- [TASK REQUIREMENTS]:
A single number is the answer: how many lines of the data hold "Instance"?
─── PROVIDED RECORDS ───
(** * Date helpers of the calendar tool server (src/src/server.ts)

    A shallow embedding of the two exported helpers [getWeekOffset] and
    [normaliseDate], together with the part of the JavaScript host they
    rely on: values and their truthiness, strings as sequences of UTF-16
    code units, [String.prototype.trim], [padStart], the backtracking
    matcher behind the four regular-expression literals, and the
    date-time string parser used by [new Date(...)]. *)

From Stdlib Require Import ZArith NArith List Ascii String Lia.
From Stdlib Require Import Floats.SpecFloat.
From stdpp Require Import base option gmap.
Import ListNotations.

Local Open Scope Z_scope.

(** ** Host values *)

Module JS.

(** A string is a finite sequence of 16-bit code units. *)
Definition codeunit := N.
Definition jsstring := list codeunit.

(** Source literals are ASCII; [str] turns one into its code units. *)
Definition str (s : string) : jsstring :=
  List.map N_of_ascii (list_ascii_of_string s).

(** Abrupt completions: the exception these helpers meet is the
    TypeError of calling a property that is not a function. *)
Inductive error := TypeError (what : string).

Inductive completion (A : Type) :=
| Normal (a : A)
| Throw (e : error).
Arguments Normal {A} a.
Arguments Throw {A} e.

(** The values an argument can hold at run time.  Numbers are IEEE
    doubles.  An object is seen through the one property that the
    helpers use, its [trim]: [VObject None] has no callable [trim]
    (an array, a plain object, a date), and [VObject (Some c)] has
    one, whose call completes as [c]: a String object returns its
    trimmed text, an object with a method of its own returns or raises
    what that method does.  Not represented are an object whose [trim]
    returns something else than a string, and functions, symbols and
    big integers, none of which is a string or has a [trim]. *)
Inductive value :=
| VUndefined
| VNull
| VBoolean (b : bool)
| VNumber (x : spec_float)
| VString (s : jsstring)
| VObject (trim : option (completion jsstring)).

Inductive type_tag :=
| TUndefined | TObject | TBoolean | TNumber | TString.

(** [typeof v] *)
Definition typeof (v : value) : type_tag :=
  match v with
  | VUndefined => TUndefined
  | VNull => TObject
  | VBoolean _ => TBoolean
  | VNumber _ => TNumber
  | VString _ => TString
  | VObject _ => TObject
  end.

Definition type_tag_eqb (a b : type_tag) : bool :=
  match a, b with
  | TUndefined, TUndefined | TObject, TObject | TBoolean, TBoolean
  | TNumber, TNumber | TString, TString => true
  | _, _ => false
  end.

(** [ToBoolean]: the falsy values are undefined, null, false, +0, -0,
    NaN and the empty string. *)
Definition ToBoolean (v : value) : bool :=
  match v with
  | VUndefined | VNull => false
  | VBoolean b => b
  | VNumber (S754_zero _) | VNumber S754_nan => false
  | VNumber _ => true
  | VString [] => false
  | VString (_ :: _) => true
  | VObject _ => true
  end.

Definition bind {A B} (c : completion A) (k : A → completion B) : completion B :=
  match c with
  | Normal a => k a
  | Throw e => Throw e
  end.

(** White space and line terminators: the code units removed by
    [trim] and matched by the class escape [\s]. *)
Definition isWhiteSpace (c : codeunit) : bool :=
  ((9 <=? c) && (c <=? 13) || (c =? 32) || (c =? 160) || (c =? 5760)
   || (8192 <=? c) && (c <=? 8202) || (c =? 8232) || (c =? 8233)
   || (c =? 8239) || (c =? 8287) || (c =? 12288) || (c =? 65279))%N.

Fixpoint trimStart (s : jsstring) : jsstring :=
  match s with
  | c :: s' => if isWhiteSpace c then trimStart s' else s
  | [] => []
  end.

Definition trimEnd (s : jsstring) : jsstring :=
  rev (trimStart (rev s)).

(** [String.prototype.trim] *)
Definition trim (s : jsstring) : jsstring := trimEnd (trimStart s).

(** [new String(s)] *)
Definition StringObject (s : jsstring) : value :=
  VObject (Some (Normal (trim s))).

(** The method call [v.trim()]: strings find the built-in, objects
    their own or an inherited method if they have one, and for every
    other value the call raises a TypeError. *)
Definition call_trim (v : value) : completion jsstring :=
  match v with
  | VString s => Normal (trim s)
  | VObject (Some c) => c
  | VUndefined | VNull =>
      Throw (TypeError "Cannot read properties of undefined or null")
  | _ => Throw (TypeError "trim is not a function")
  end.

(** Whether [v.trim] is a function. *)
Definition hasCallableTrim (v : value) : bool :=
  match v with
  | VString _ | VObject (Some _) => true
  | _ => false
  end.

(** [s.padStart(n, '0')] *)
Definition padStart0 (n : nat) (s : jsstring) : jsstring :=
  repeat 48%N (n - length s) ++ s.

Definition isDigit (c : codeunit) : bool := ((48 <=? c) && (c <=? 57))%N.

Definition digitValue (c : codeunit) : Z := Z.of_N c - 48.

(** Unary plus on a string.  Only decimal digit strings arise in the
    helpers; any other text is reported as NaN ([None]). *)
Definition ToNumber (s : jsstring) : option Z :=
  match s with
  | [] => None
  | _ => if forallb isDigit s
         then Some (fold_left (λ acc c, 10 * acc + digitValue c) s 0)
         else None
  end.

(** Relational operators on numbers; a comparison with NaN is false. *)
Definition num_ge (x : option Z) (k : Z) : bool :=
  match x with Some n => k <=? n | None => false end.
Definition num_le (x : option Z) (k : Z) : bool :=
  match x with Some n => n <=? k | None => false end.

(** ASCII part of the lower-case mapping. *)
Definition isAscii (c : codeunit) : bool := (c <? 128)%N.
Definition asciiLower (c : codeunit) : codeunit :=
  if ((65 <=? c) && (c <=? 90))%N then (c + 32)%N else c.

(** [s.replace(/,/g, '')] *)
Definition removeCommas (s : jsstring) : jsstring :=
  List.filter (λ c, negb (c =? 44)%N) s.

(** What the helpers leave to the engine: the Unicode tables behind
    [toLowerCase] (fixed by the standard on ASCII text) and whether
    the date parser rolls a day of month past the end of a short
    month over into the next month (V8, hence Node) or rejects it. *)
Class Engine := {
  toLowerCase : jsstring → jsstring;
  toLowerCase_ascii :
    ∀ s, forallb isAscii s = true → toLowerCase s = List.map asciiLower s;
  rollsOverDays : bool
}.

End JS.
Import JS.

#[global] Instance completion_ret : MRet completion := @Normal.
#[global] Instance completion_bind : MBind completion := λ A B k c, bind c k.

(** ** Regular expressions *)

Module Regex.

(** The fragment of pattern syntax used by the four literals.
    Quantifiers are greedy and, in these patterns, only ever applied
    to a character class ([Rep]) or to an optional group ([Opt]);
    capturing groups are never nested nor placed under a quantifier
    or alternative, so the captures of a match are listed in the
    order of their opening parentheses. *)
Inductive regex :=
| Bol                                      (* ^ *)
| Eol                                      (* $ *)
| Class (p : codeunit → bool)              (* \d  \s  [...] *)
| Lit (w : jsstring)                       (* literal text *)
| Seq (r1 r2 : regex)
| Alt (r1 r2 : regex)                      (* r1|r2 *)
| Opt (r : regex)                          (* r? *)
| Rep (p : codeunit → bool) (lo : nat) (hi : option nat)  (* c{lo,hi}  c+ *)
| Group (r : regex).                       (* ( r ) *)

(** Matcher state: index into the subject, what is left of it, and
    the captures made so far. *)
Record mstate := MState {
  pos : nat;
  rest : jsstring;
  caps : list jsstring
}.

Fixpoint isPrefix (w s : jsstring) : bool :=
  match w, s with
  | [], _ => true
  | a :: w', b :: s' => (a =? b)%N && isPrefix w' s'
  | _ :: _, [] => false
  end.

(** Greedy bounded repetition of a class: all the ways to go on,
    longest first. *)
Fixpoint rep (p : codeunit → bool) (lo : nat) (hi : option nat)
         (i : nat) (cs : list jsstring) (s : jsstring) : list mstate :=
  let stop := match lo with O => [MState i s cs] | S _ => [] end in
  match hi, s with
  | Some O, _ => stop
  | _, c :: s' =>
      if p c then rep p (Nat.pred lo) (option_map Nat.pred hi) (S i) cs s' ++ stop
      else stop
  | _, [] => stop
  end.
───
─── PROVIDED RECORDS ───
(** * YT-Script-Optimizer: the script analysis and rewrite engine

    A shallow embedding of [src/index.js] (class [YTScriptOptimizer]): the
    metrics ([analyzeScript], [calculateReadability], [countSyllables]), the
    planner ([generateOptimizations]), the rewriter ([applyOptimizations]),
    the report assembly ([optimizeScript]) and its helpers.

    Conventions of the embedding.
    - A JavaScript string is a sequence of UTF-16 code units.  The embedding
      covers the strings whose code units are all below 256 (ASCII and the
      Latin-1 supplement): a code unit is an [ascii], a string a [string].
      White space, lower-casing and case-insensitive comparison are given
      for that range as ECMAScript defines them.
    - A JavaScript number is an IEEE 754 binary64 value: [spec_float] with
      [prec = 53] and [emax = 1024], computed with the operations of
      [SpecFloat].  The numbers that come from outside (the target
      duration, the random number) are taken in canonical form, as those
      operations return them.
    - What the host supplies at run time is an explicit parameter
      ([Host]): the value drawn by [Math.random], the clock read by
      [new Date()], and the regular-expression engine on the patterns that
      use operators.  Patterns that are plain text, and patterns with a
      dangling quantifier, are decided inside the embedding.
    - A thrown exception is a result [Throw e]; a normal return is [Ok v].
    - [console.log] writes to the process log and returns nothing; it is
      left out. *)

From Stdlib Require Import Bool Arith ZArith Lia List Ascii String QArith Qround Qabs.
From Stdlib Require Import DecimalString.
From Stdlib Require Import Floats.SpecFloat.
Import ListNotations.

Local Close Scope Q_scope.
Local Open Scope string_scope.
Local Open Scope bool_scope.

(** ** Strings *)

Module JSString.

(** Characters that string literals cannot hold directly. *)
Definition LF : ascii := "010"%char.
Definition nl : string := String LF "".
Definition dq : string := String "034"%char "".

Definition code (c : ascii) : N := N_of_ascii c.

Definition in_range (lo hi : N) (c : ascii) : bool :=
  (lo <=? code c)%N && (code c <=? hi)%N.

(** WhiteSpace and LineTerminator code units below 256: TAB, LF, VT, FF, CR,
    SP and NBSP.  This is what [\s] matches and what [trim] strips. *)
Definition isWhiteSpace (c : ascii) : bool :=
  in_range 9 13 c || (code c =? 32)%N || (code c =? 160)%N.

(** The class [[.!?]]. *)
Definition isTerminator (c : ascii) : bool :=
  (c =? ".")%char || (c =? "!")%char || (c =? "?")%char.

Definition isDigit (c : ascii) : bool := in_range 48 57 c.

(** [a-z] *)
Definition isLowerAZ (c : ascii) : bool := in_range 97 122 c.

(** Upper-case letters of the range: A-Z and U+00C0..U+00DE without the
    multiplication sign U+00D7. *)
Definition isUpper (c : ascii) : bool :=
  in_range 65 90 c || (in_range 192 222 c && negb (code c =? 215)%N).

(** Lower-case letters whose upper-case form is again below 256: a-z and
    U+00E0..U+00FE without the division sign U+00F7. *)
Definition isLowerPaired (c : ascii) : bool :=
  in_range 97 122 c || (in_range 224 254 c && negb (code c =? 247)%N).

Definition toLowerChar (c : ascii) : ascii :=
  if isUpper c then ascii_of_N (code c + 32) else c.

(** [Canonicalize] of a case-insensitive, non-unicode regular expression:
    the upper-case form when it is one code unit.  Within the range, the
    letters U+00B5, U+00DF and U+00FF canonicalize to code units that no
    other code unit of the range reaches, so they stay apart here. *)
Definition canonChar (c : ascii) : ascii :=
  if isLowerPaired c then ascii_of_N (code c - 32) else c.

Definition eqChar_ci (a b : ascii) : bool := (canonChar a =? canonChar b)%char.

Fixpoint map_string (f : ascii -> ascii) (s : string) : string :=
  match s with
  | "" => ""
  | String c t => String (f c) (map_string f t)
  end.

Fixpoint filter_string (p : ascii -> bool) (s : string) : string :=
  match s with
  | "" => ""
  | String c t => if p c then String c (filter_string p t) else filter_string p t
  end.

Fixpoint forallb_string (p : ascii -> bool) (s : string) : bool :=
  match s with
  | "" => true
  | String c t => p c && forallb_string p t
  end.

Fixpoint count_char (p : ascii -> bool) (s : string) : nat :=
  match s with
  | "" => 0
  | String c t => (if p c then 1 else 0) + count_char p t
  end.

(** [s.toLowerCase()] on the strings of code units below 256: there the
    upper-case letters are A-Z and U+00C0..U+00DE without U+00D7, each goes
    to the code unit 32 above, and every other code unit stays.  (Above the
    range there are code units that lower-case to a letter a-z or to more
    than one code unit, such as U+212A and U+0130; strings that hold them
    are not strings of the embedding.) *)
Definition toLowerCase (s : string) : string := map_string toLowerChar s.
───
- [TASK OUTPUT]:
2